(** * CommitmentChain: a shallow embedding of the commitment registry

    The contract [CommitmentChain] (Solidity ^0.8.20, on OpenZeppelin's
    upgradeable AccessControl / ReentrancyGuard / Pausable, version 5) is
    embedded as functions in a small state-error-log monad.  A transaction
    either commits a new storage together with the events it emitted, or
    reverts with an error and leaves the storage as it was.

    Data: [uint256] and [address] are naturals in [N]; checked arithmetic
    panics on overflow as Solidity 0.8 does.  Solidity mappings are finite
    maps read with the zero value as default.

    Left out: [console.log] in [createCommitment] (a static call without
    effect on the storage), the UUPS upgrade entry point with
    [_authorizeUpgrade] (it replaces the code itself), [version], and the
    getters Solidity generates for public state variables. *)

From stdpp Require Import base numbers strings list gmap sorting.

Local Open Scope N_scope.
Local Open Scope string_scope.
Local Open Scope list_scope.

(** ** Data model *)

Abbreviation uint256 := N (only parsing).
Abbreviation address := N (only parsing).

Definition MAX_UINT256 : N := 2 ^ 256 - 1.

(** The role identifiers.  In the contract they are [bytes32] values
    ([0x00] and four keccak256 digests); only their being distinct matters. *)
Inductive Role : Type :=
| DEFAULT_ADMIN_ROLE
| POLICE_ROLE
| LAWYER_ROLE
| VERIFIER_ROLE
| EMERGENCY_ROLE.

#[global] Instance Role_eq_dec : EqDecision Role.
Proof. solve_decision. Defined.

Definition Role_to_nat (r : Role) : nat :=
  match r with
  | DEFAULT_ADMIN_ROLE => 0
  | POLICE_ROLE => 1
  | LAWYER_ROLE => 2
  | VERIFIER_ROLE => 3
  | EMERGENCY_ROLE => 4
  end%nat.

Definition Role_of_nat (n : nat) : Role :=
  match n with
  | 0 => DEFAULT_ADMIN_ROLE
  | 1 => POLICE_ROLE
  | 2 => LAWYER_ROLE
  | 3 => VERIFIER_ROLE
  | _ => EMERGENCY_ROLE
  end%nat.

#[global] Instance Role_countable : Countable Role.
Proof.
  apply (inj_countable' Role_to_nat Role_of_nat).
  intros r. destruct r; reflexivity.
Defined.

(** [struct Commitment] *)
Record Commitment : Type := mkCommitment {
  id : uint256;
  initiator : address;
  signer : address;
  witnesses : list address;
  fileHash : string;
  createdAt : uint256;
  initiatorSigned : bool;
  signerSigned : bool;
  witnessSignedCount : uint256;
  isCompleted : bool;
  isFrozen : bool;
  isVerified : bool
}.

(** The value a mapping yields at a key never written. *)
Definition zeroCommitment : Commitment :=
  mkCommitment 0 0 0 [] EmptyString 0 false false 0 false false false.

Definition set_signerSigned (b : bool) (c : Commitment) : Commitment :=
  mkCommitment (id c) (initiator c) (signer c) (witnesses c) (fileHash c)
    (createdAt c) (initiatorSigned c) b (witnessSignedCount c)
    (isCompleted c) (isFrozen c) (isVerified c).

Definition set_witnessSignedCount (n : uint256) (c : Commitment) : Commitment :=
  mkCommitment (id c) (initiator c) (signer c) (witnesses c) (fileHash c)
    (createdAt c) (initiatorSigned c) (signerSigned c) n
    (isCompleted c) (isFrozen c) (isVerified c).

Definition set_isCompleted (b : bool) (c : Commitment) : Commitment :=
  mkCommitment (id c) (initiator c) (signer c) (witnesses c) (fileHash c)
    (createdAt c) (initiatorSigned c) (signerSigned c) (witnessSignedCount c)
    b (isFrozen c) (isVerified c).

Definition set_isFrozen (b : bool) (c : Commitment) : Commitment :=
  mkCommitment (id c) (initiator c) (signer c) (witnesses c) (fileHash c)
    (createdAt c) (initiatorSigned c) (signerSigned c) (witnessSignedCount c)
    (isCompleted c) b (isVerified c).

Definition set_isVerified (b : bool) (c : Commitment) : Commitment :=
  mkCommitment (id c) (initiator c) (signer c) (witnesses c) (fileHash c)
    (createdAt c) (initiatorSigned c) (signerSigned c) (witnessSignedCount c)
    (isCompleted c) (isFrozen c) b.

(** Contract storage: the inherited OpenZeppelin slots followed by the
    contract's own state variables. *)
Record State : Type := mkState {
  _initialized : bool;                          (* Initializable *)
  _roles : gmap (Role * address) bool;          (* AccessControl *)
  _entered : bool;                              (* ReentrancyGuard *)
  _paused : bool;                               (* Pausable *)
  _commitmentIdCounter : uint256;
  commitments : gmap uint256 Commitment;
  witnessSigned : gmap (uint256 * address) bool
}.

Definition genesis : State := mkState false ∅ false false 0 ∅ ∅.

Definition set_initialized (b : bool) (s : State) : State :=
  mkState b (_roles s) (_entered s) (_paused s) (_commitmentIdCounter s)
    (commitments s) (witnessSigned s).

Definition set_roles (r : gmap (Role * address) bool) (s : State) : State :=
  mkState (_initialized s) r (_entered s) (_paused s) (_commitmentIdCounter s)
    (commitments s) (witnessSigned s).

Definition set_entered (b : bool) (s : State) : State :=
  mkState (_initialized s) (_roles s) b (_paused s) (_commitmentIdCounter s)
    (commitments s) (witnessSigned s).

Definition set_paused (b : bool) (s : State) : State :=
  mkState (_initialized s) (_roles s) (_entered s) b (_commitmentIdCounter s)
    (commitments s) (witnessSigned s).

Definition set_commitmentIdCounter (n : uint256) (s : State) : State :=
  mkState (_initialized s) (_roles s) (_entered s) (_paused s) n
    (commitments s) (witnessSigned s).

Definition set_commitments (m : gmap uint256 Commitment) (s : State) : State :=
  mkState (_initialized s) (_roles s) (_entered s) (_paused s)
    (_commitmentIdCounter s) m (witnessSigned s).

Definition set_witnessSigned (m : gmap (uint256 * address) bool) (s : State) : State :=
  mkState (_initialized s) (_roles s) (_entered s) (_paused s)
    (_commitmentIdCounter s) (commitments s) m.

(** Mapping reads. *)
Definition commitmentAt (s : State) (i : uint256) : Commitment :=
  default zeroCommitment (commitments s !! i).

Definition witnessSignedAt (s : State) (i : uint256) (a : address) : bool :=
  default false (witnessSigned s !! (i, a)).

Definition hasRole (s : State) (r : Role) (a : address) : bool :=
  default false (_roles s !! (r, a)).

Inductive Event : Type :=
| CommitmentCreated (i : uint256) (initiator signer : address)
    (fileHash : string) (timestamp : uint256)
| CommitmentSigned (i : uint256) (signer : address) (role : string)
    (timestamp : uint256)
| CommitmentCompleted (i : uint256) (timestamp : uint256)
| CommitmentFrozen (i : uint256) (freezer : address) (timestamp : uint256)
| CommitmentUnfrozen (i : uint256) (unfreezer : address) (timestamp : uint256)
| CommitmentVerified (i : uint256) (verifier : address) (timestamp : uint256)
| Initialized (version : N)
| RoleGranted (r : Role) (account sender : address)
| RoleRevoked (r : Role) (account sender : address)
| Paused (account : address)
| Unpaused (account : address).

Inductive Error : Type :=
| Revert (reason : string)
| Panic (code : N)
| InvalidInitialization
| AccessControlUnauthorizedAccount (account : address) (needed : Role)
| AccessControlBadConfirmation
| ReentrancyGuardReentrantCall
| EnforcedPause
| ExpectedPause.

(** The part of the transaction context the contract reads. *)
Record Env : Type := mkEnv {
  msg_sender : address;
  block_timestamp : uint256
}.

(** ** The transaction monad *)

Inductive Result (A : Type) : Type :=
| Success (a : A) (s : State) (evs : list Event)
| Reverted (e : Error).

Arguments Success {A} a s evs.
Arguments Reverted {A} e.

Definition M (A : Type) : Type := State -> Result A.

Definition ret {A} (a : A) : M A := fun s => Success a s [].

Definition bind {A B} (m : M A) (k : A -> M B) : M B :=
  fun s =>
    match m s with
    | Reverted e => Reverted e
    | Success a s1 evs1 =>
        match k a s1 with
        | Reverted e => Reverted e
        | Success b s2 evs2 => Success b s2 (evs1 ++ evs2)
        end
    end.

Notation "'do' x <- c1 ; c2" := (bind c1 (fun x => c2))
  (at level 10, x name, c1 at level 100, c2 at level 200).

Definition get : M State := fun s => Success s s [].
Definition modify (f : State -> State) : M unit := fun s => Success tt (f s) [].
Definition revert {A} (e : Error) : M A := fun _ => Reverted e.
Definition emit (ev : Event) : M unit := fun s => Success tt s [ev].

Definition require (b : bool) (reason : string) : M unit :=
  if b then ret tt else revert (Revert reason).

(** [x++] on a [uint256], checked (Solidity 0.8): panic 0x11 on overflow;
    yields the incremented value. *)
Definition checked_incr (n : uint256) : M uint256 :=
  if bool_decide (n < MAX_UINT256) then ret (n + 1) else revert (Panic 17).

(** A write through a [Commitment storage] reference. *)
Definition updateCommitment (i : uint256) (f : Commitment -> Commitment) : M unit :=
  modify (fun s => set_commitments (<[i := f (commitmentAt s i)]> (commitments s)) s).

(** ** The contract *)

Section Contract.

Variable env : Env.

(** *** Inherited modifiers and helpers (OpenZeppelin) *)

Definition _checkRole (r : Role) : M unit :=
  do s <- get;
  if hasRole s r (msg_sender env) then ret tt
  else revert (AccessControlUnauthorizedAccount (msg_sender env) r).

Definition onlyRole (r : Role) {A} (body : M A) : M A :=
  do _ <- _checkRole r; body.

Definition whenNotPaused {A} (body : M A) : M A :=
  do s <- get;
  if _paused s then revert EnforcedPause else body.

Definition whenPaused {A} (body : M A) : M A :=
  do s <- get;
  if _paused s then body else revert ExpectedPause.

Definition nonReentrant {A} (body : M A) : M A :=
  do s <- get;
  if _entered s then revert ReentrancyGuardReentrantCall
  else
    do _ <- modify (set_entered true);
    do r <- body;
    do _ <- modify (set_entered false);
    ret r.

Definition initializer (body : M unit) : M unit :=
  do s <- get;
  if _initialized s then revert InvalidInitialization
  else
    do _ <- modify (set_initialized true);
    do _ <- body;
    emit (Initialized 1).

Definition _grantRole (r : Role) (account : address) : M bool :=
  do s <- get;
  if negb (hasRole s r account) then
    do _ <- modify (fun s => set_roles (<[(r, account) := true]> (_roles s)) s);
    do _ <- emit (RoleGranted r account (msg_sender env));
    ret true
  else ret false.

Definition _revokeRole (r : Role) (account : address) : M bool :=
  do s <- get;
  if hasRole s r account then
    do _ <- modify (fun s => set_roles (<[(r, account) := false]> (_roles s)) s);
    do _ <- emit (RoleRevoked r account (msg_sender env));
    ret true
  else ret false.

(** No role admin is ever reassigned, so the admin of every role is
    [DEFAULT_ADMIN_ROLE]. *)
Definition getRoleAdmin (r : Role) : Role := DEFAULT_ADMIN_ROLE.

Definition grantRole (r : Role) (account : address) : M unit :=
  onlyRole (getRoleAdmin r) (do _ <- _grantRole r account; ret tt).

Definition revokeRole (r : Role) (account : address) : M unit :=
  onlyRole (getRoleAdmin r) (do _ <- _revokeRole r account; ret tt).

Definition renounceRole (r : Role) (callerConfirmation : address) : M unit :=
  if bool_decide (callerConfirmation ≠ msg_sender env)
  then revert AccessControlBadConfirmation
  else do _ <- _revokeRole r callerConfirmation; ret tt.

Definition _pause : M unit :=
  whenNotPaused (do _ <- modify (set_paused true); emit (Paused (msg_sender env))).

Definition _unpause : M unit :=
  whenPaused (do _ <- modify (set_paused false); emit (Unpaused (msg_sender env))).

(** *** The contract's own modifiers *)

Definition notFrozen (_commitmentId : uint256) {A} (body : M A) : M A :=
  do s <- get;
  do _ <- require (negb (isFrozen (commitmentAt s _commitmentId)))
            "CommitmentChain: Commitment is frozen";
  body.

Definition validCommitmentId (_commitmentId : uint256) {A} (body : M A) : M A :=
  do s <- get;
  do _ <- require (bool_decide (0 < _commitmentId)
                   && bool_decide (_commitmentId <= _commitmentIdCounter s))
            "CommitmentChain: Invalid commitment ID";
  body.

_ _ _ _ _

Activity — Copy every line of the data above, beginning with the first and ending with the line that contains "either commits a", and give nothing more.

Solved exercise —
(** * CommitmentChain: a shallow embedding of the commitment registry

    The contract [CommitmentChain] (Solidity ^0.8.20, on OpenZeppelin's
    upgradeable AccessControl / ReentrancyGuard / Pausable, version 5) is
    embedded as functions in a small state-error-log monad.  A transaction
    either commits a new storage together with the events it emitted, or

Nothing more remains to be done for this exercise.